Since the issue first surfaced Toyota has settled on a mechanical fix: the company will reinforce the pedal assembly, thereby eliminating what it termed “friction that sometimes causes the sudden acceleration to occur.” Toyota will repair more than two million vehicles with sticking gas pedals and nearly five-and-a-half million with "defective" floor mats.

Nonethless, whispers continue to circulate regarding a possible electromagnetic interference (EMI)-problem within the Camry’s electronic throttle- control system. Toyota says it has not found any evidence that EMI is a cause of its unintended acceleration difficulties but the National Highway Transportation Safety Administration (NHTSA), which has carried out EMI tests on Toyotas in the past without finding evidence of any safety issues, has announced that it was launching a fresh and more detailed investigation into the possible effects of EMI on electronic throttle-control systems.

NHTSA is looking into this because EMI generated from a range of devices, including cell phones, satellite radio and microwave towers, conceivably could initiate or replicate errant signals, causing an incorrect answer to be generated from an MCU or other automotive control system by randomly powering a gate up or down.

EMI causes sleepless nights on the part of system designers because its causes and cures are not all that well understood. It’s a complex problem, usually with no single “magic” all-encompassing solution. One thing we do know: the more electronics you have in a vehicle, the more noise you tend to get. With the increasing amount of electronic equipment being used together in areas where they can affect each other, the possibility of electromagnetic interference cannot be dismissed out of hand.

If you are a design engineer, it pays to know about EMI since the EMI standards and tests that must be passed can be very rigorous and failure can result in substantial project delays.

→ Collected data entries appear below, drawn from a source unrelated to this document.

(* ===== verification/GroSuper.v ===== *)
(** * Appending to an entry

    A packet that passes the tests of the code becomes the next one of the
    run, and an acknowledgement that supersedes the held one takes its place. *)

From Stdlib Require Import Setoid Morphisms.
From S2P Require Import Prelude Wire Icmp StateOpt TunFrame TunOffload OffloadCsum OffloadSplit GroEntry.

(** The header of a packet of the flow that passed the tests. *)
Lemma header_like p0 k0 p k : parsed p0 k0 -> parsed p k -> flow_key p = flow_key p0 -> k_l4_hlen k = k_l4_hlen k0 -> ip_same p0 k0 p ->
  (k_proto k0 = MQVPN_IPPROTO_TCP -> tcp_same p0 k0 p) ->
  forall i, 0 <= i < hdr_len k0 -> ~ varies (k_v6 k0) (k_proto k0) (k_ip_hlen k0) i -> rd p i = rd p0 i.
Proof.
  intros P0 P Hk El Hip Htcp i Hi Hv. apply (flow_key_eq p k p0 k0 P P0) in Hk as (Ev & Ep & Ea & Eports).
  pose proof (pk_hlen _ _ P) as Hh. pose proof (pk_hlen _ _ P0) as Hh0. pose proof (pk_size _ _ P) as Sp. pose proof (pk_size _ _ P0) as Sp0. pose proof (pk_payload _ _ P). pose proof (pk_payload _ _ P0).
  destruct (parsed_bounds _ _ P0) as (B1 & B2 & _ & _). assert (Ek : k_ip_hlen k = k_ip_hlen k0) by (by rewrite Hh, Hh0, Ev). rewrite Ek, Ev in *. unfold hdr_len, varies, ip_changed, ip_len in *.
  assert (Haddr : forall o n, rdn p o n = rdn p0 o n -> 0 <= o -> o + n <= k_ip_hlen k0 + 4 -> o <= i < o + n -> rd p i = rd p0 i).
  { intros o n E Ho Hn Hr. rewrite rdn_agree in E by lia. specialize (E (i - o) ltac:(lia)). by replace (o + (i - o)) with i in E by lia. }
  destruct (Z.lt_ge_cases i (k_ip_hlen k0)) as [Hlt|Hge].
  - pose proof (pk_ip _ _ P) as I. pose proof (pk_ip _ _ P0) as I0. rewrite Ev in I. unfold ip_same in Hip. destruct (k_v6 k0).
    + destruct I as (_ & _ & I6), I0 as (_ & _ & I6'), Hip as [H03 H7]. destruct (Z.lt_ge_cases i 8); [|apply (Haddr _ _ Ea); lia].
      assert (i < 4 \/ i = 6 \/ i = 7) as [?|[-> | ->]] by lia; [apply H03; lia|by rewrite I6, I6', Ep|done].
    + destruct I as (I0a & _ & I7 & I9), I0 as (I0b & _ & I7' & I9'), Hip as (H1 & H6 & H8). destruct (Z.lt_ge_cases i 12); [|apply (Haddr _ _ Ea); lia].
      assert (i = 0 \/ i = 1 \/ i = 6 \/ i = 7 \/ i = 8 \/ i = 9) as [-> |[-> |[-> |[-> |[-> | ->]]]]] by lia; [congruence|done|done|congruence|done|rewrite I9, I9'; congruence].
  - destruct (Z.lt_ge_cases i (k_ip_hlen k0 + 4)); [apply (Haddr _ _ Eports); lia|]. unfold l4_changed in Hv. pose proof (pk_l4 _ _ P) as L. pose proof (pk_l4 _ _ P0) as L0. rewrite Ep, Ek in L. rewrite El in L. rewrite (Z.eqb_sym) in Hv.
    destruct (Z.eqb_spec (k_proto k0) MQVPN_IPPROTO_TCP) as [Et|Et]; [|destruct (pk_proto _ _ P0) as [?|Eu]; [done|]; rewrite Eu in Hv; cbn in Hv; lia].
    rewrite Et in Hv. rewrite Z.eqb_refl in Hv. destruct (Htcp Et) as [Hw Ho]. destruct L as (_ & L12 & _), L0 as (_ & L12' & _).
    assert (i = k_ip_hlen k0 + 12 \/ i <> k_ip_hlen k0 + 12) as [-> |Hne] by lia; [congruence|]. replace i with (k_ip_hlen k0 + (i - k_ip_hlen k0)) by lia.
    destruct (Z.lt_ge_cases i (k_ip_hlen k0 + 20)); [apply Hw; lia|apply Ho; lia].
Qed.

Lemma last_snoc_index {A} (l : list A) (x : A) (j : nat) (y : A) : (l ++ [x]) !! j = Some y -> l !! j = Some y /\ (j < length l)%nat \/ y = x /\ j = length l.
Proof.
  intros H. destruct (decide (j < length l)%nat); [left; by rewrite lookup_app_l in H|right]. rewrite lookup_app_r in H by lia. destruct (j - length l)%nat as [|m] eqn:E; [|done]. injection H as <-. split; [done|lia].
Qed.

(** A packet that continues the run of [e]. *)
Record continues (e : gro_entry_t) (p0 : list Z) (k0 : gro_pkt_t) (p : list Z) (k : gro_pkt_t) : Prop := {
  c_parsed : parsed p k;
  c_key : flow_key p = flow_key p0;
  c_l4 : k_l4_hlen k = k_l4_hlen k0;
  c_open : closed e = false;
  c_ack : ack_only e = false;
  c_payload : 0 < k_payload k <= k_payload k0;
  c_room : blen (e_buf e) + k_payload k <= 65535;
  c_ip : ip_same p0 k0 p;
  c_tcp : k_proto k0 = MQVPN_IPPROTO_TCP -> tcp_same p0 k0 p /\ k_seq k = e_next_seq e;
  c_udp : k_proto k0 = MQVPN_IPPROTO_UDP -> k_v6 k0 = false -> get_be16 p 4 = Some (next_id e)
}.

So the following is a quick review of EMI causes and solutions, since understanding any problems is the first step toward solving it.

The Basics

In its most basic form EMI is current flowing in the wrong place. It comes about from a disturbance that affects an electrical circuit due to either electromagnetic conduction or radiation emitted from an external source. Conducted EMI is caused by the physical contact of the conductors while radiated EMI is caused by induction (with no physical contact of the conductors).

EMI generators can be devices such as transmitters that intentionally radiate electromagnetic fields or devices that unintentionally produce electromagnetic fields, such as motors, welders and common household appliances. Digital circuits are a potential source of emissions due to their handling of periodic waveforms. In a digital environment noise can be generated by load transients, switching circuits, power supplies, and external cabling.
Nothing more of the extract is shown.